(** An audio block from the PortAudio thread. *)
Lemma frame_ok st l fin g x l' f' :
  finv (mkF st l fin g) -> run_fevent (FFrame x) (mkF st l fin g) = Some (l', f') ->
  step_ok (mkF st l fin g) l' f'.
Proof.
  intros [Hl Hg] Hrun. unfold run_fevent in Hrun. cbv beta iota in Hrun.
  destruct (stream g) as [[|]|] eqn:Hst; try discriminate.
  unfold audio_callback, py_modify in Hrun. injection Hrun as <- <-.
  unfold step_ok, finv, flock_ok, fglob_ok, refines_step, absf, abs in *.
  cbn [flock fstack ffin fg] in *. simpl_daemon.
  destruct (state g) eqn:Hs;
    [destruct Hg as [Hst' _]; congruence | | destruct Hg as [Hst' _]; congruence].
  destruct Hg as (_ & Hth & ->). rewrite Hth. cbn. rewrite concat_app. cbn. rewrite app_nil_r. auto.
Qed.

(** A transcription thread runs the [try]/[except] of
    [transcribe_and_paste] without the lock. *)
Lemma body_ok st l fin g i l' f' :
  finv (mkF st l fin g) -> run_fevent (FBody i) (mkF st l fin g) = Some (l', f') ->
  step_ok (mkF st l fin g) l' f'.
Proof.
  intros [Hl Hg] Hrun. unfold run_fevent in Hrun. cbv beta iota in Hrun.
  destruct (nth_error (threads g) i) as [audio|] eqn:Hn; [|discriminate].
  destruct (transcribe_and_paste_body audio (set_threads (remove_nth i (threads g)) g))
    as [[[]|e] g1] eqn:Hb; [|discriminate].
  injection Hrun as <- <-.
  unfold step_ok, finv, flock_ok, fglob_ok, refines_step, absf, abs in *.
  cbn [flock fstack ffin fg] in *.
  destruct (state g) eqn:Hs;
    [destruct Hg as (_ & Hth & _) | destruct Hg as (_ & Hth & _)
    | destruct Hg as (Hst & [(a & Hth & ->) | (Hth & _)])];
    rewrite Hth in Hn; try (destruct i; discriminate).
  destruct i as [|i]; [|destruct i; discriminate]. injection Hn as <-.
  rewrite Hth in Hb. cbn in Hb.
  destruct (transcribe_and_paste_body_total a (set_threads [] g))
    as (d1 & Hb' & Hs1 & Hst1 & Hth1 & _).
  rewrite Hb in Hb'. injection Hb' as <-. simpl_daemon.
  rewrite Hs1, Hs, Hst1, Hth1, Hst, Hth. cbn. split; [split; [exact Hl|] | reflexivity].
  split; [reflexivity|]. right. eauto.
Qed.

Lemma fin_shape f :
  fglob_ok f -> ffin f = [] \/ exists a p, ffin f = [(a, p)].
Proof.
  unfold fglob_ok. destruct (state (fg f)).
  - intros (_ & _ & [-> | [a ->]]); eauto.
  - intros (_ & _ & ->). auto.
  - intros (_ & [(a & _ & ->) | (_ & a & [-> | ->])]); eauto.
Qed.

(** A transcription thread's [finally]: lock, [state = State.IDLE],
    unlock. *)
Lemma finally_ok st l fin g ev l' f' :
  finv (mkF st l fin g) -> run_fevent ev (mkF st l fin g) = Some (l', f') ->
  (exists j, ev = FTAcquire j \/ ev = FIdle j \/ ev = FTRelease j) ->
  step_ok (mkF st l fin g) l' f'.
Proof.
  intros [Hl Hg] Hrun (j & Hev).
  destruct (fin_shape _ Hg) as [Hfin | (a & p & Hfin)]; cbn in Hfin; subst fin.
  { destruct Hev as [-> | [-> | ->]]; cbn in Hrun; destruct j; discriminate. }
  destruct j as [|j]; [|destruct Hev as [-> | [-> | ->]]; cbn in Hrun; destruct j; discriminate].
  unfold step_ok, finv, flock_ok, fglob_ok, refines_step, absf, abs in *.
  cbn [flock fstack ffin fg] in *.
  destruct Hev as [-> | [-> | ->]]; cbn in Hrun;
    destruct p, l as [[]|]; try discriminate; injection Hrun as <- <-;
    cbn [flock fstack ffin fg fin_holds existsb snd] in *; simpl_daemon;
    destruct (state g) eqn:Hs; cbn in *;
    repeat match goal with
           | H : _ /\ _ |- _ => destruct H
           | H : _ \/ _ |- _ => destruct H
           | H : exists _, _ |- _ => destruct H
           end;
    try discriminate; try congruence; repeat split; auto; try lia; eauto 6.
Qed.

Lemma fstep_ok f l f' : finv f -> fstep f l f' -> step_ok f l f'.
Proof.
  intros Hi Hs. destruct Hs as [ev f0 l0 f1 Hrun]. destruct f0 as [st lk fin g].
  destruct ev as [| |io| |x|i|j|j|j].
  - apply (main_lock_ok _ _ _ _ _ _ _ Hi Hrun). auto.
  - apply (main_lock_ok _ _ _ _ _ _ _ Hi Hrun). auto.
  - exact (critical_ok _ _ _ _ _ _ _ Hi Hrun).
  - apply (main_lock_ok _ _ _ _ _ _ _ Hi Hrun). auto.
  - exact (frame_ok _ _ _ _ _ _ _ Hi Hrun).
  - exact (body_ok _ _ _ _ _ _ _ Hi Hrun).
  - apply (finally_ok _ _ _ _ _ _ _ Hi Hrun). eauto.
  - apply (finally_ok _ _ _ _ _ _ _ Hi Hrun). eauto.
  - apply (finally_ok _ _ _ _ _ _ _ Hi Hrun). eauto.
Qed.

Lemma fsteps_ok f es f' :
  finv f -> fsteps f es f' -> finv f' /\ spec_run es (absf f) = Some (absf f').
Proof.
  intros Hi Hs. induction Hs as [f|f f1 es f2 Hst Hs IH|f e f1 es f2 Hst Hs IH].
  - auto.
  - destruct (fstep_ok _ _ _ Hi Hst) as [Hi1 Ha]. cbn in Ha. rewrite <- Ha. auto.
  - destruct (fstep_ok _ _ _ Hi Hst) as [Hi1 Ha]. cbn in Ha.
    cbn [spec_run]. rewrite Ha. auto.
Qed.

Lemma fine_run_sound evs f es f' : fine_run evs f = Some (es, f') -> fsteps f es f'.
Proof.
  revert f es; induction evs as [|ev rest IH]; intros f es Hr; cbn in Hr.
  - injection Hr as <- <-. constructor.
  - destruct (run_fevent ev f) as [[l f1]|] eqn:E; [|discriminate].
    destruct (fine_run rest f1) as [[es1 f2]|] eqn:E1; [|discriminate].
    injection Hr as <- <-.
    destruct l; [eapply fsteps_seen | eapply fsteps_hidden]; eauto using fstep_run.
Qed.

Lemma fine_reachable_inv es f : fsteps fine_initial es f -> finv f.
Proof. intros Hs. exact (proj1 (fsteps_ok _ _ _ finv_initial Hs)). Qed.

(** C26: Refinement: under every interleaving of nested SIGUSR1 handlers
    (each running the real [toggle_recording] in its critical section),
    audio blocks, and transcription threads (their [try]/[except]
    without the lock, their [finally] under it), the events the
    specification sees (critical sections as toggles, audio blocks, and
    the reset to IDLE as the end of transcription) are accepted by
    [spec_step], which ends in the abstraction of the daemon's globals. *)
Theorem interleaved_refines_spec es f :
  fsteps fine_initial es f -> spec_run es AIdle = Some (absf f).
Proof. intros Hs. exact (proj2 (fsteps_ok _ _ _ finv_initial Hs)). Qed.

(** C27: Under every interleaving, at most one transcription thread is
    alive (in its [try] or its [finally]), the stream is active exactly
    while [state] is RECORDING, and the lock is held by at most one
    handler frame, never together with a transcription thread. *)
Theorem interleaved_single_transcription es f :
  fsteps fine_initial es f ->
  (List.length (threads (fg f)) + List.length (ffin f) <= 1)%nat
  /\ (stream (fg f) = Some Active <-> state (fg f) = RECORDING)
  /\ (holding (fstack f) <= 1)%nat
  /\ (holding (fstack f) = 0%nat \/ fin_holds (ffin f) = false).
Proof.
  intros Hs. destruct (fine_reachable_inv es f Hs) as [Hl Hg].
  split; [|split]; [| |unfold flock_ok in Hl; destruct (flock f) as [[]|]; destruct Hl; split; auto; lia].
  - unfold fglob_ok in Hg. destruct (state (fg f));
      repeat match goal with
             | H : _ /\ _ |- _ => destruct H
             | H : _ \/ _ |- _ => destruct H
             | H : exists _, _ |- _ => destruct H
             end;
      repeat match goal with H : ?x = _ |- context [?x] => rewrite H end; cbn; lia.
  - unfold fglob_ok in Hg. destruct (state (fg f)); destruct Hg as [Hst _];
      rewrite Hst; split; congruence.
Qed.

End StepLemmas.

Module Examples.
#[local] Existing Instance Controller.Examples.demo_backend.
Local Open Scope Q_scope.

(** Start, two audio blocks, stop; while the transcription thread is
    past its [try] and waits for the lock, a third press is ignored;
    then the thread's [finally]. *)
Definition schedule : list fevent :=
  [FSignal; FAcquireLock; FCriticalSection dev_ok; FReleaseLock;
   FFrame [1; 2]; FFrame [3];
   FSignal; FAcquireLock; FCriticalSection dev_ok; FReleaseLock;
   FBody 0;
   FSignal; FAcquireLock; FCriticalSection dev_ok; FReleaseLock;
   FTAcquire 0; FIdle 0; FTRelease 0].

Definition seen : list aevent :=
  [AToggle; AFrame [1; 2]; AFrame [3]; AToggle; AToggle; ADone].

Lemma interleaved_refines_spec_witness :
  exists f, fine_run schedule fine_initial = Some (seen, f)
            /\ absf f = AIdle /\ spec_run seen AIdle = Some (absf f).
Proof.
  destruct (fine_run schedule fine_initial) as [[es f]|] eqn:E;
    vm_compute in E; [|discriminate].
  injection E as Hes Hf. subst es f. eexists.
  split; [vm_compute; reflexivity|]. split; [vm_compute; reflexivity|].
  apply interleaved_refines_spec. apply (fine_run_sound schedule).
  vm_compute. reflexivity.
Defined.

Lemma interleaved_single_transcription_witness :
  exists f, fine_run (firstn 11 schedule) fine_initial = Some (firstn 4 seen, f)
            /\ (List.length (threads (fg f)) + List.length (ffin f) <= 1)%nat
            /\ ffin f <> [].
Proof.
  destruct (fine_run (firstn 11 schedule) fine_initial) as [[es f]|] eqn:E;
    vm_compute in E; [|discriminate].
  injection E as Hes Hf. subst es f. eexists.
  split; [vm_compute; reflexivity|]. split; [|discriminate].
  eapply proj1. apply (interleaved_single_transcription (firstn 4 seen)).
  apply (fine_run_sound (firstn 11 schedule)). vm_compute. reflexivity.
Defined.

End Examples.

End Interleaving.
****************************************
List the lines of the entries that include "every".

● Answer
(** C26: Refinement: under every interleaving of nested SIGUSR1 handlers
(** C27: Under every interleaving, at most one transcription thread is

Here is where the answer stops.